▸ **Extracted data**
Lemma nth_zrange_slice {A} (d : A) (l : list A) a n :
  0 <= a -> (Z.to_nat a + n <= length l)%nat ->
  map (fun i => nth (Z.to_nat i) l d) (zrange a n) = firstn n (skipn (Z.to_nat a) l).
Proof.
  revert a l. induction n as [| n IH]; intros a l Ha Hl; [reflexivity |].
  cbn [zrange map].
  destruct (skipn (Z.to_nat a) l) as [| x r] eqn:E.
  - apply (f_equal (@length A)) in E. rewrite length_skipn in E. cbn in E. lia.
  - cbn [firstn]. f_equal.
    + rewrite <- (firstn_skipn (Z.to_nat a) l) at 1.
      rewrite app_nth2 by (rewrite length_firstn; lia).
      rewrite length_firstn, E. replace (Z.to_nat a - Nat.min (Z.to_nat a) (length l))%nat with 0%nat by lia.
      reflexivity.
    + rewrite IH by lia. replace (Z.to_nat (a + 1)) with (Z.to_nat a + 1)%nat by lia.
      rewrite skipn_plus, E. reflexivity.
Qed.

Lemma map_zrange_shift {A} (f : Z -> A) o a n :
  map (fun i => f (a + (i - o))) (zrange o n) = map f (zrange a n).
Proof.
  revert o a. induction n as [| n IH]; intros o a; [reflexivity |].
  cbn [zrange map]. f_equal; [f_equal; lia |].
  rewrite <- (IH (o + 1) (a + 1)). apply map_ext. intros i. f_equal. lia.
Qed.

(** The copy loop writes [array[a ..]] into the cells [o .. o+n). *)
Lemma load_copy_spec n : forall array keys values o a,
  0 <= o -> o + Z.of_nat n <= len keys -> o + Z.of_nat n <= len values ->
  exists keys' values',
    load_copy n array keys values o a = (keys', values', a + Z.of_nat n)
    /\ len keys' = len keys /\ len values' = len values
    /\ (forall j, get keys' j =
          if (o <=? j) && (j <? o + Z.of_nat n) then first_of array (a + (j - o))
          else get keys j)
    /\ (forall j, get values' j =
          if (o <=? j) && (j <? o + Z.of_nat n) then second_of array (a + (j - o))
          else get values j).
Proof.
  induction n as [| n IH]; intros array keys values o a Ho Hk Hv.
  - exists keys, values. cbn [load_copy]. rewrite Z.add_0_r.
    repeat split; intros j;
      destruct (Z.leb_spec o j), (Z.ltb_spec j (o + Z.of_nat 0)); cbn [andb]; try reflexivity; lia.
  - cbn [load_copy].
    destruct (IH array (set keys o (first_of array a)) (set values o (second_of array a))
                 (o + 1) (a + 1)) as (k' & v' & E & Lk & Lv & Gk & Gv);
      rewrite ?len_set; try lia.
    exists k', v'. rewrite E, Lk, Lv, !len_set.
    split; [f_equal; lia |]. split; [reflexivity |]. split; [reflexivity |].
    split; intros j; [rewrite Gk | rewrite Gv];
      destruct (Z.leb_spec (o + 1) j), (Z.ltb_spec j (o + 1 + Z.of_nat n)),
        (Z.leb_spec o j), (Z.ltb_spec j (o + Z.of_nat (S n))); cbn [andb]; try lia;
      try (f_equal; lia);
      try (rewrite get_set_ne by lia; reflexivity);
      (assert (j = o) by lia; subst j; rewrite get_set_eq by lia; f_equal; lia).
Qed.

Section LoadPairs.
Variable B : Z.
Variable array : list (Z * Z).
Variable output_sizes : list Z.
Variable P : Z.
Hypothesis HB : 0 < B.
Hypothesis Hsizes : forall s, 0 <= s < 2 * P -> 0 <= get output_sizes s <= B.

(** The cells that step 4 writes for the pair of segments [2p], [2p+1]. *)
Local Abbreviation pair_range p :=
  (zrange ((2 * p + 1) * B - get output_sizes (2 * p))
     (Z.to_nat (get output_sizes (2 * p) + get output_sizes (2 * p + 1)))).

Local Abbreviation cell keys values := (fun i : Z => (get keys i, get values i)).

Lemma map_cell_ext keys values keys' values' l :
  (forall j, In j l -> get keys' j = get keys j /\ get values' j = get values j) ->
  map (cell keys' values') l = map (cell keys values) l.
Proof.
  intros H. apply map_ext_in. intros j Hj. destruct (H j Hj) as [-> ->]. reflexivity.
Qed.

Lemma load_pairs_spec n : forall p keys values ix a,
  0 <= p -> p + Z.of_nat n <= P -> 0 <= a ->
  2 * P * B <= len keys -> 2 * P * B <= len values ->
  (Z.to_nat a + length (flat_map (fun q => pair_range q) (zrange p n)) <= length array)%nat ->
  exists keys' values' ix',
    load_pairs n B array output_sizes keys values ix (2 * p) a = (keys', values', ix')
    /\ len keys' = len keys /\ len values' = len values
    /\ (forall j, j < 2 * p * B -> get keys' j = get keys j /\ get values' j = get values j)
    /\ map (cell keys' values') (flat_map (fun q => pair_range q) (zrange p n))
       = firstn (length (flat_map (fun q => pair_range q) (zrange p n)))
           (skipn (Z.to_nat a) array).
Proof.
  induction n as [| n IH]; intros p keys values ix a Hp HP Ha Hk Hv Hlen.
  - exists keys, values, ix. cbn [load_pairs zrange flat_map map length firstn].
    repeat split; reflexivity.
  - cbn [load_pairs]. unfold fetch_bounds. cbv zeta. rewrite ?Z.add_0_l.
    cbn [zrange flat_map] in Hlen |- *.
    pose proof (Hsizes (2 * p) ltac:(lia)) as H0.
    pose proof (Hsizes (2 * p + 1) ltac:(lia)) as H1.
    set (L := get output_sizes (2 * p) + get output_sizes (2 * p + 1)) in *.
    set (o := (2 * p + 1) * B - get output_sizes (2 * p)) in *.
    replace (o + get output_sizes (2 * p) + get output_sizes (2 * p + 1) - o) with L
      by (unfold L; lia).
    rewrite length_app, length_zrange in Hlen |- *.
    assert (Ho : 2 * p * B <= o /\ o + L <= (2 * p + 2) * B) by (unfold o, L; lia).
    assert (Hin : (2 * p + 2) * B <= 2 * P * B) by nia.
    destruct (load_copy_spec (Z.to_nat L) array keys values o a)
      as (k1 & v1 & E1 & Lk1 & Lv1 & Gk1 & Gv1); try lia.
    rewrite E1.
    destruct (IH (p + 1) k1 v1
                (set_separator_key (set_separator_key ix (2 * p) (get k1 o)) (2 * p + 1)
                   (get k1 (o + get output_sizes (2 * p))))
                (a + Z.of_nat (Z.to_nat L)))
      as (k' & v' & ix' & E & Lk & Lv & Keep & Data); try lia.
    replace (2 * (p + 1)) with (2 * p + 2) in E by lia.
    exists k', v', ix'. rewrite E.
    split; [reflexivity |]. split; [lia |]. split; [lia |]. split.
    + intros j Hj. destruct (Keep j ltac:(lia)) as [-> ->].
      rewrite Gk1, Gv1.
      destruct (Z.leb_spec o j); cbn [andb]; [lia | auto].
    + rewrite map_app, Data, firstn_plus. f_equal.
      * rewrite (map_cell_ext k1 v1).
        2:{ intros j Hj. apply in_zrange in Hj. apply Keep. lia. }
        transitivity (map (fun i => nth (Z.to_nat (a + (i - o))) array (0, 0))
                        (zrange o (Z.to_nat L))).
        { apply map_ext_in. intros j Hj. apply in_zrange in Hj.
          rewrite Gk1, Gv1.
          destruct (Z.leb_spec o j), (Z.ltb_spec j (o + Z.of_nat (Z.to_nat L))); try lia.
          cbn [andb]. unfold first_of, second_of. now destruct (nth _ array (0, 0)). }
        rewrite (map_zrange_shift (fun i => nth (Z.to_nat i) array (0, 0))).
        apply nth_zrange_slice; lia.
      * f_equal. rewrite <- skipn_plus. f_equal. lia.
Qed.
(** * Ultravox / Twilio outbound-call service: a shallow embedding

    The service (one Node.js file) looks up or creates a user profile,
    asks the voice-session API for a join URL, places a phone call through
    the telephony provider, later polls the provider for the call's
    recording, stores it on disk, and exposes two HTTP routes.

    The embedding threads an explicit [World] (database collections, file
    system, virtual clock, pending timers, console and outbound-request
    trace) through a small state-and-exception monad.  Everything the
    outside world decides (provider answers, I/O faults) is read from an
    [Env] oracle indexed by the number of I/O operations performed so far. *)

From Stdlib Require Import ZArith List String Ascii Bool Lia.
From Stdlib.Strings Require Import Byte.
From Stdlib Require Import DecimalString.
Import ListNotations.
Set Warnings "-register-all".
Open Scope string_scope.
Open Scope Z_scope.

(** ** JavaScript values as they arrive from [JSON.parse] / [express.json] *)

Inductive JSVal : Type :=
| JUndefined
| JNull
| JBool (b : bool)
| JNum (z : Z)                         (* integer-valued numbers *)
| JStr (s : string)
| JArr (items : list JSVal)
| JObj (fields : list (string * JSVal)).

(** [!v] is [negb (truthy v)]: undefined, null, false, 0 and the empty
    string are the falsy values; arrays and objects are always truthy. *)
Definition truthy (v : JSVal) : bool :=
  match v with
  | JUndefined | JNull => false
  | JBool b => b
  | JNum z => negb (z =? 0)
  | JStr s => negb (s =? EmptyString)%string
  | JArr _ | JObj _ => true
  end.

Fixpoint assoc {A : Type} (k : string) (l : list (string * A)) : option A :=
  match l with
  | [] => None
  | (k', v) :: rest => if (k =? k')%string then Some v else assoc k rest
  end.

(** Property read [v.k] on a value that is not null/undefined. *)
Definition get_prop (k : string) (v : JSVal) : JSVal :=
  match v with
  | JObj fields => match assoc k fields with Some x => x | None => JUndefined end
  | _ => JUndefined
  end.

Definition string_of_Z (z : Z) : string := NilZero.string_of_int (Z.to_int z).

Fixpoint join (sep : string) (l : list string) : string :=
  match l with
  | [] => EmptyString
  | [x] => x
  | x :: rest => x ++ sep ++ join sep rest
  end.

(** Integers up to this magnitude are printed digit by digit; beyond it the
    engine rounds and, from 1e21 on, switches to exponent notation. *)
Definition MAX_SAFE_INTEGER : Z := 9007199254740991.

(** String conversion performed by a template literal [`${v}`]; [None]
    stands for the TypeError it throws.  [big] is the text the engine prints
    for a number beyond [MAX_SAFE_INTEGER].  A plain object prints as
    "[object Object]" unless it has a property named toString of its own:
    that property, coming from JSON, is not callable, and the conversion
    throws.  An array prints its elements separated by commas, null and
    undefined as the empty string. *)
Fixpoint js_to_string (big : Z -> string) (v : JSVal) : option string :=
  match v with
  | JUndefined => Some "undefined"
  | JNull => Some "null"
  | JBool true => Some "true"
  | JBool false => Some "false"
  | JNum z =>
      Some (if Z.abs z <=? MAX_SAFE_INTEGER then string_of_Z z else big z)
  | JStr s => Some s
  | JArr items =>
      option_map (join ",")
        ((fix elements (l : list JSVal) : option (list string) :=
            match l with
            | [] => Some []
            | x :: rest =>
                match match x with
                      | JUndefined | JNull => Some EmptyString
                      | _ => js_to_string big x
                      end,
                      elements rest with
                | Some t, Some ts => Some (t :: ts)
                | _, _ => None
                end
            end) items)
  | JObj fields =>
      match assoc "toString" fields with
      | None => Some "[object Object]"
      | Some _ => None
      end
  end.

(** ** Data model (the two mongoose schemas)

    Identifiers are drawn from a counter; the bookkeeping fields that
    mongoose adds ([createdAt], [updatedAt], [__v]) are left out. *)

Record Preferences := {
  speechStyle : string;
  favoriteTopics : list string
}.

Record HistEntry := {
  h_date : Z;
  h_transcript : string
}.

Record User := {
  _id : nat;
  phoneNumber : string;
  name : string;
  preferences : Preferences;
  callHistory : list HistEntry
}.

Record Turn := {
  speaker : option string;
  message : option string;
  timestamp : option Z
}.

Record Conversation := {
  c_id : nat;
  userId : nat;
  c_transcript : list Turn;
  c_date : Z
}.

▸ **Instructions to follow**
Give again, exactly as written, every line from the first one above through the line that has "revert a l." in it.

▸ **Answer section**
Lemma nth_zrange_slice {A} (d : A) (l : list A) a n :
  0 <= a -> (Z.to_nat a + n <= length l)%nat ->
  map (fun i => nth (Z.to_nat i) l d) (zrange a n) = firstn n (skipn (Z.to_nat a) l).
Proof.
  revert a l. induction n as [| n IH]; intros a l Ha Hl; [reflexivity |].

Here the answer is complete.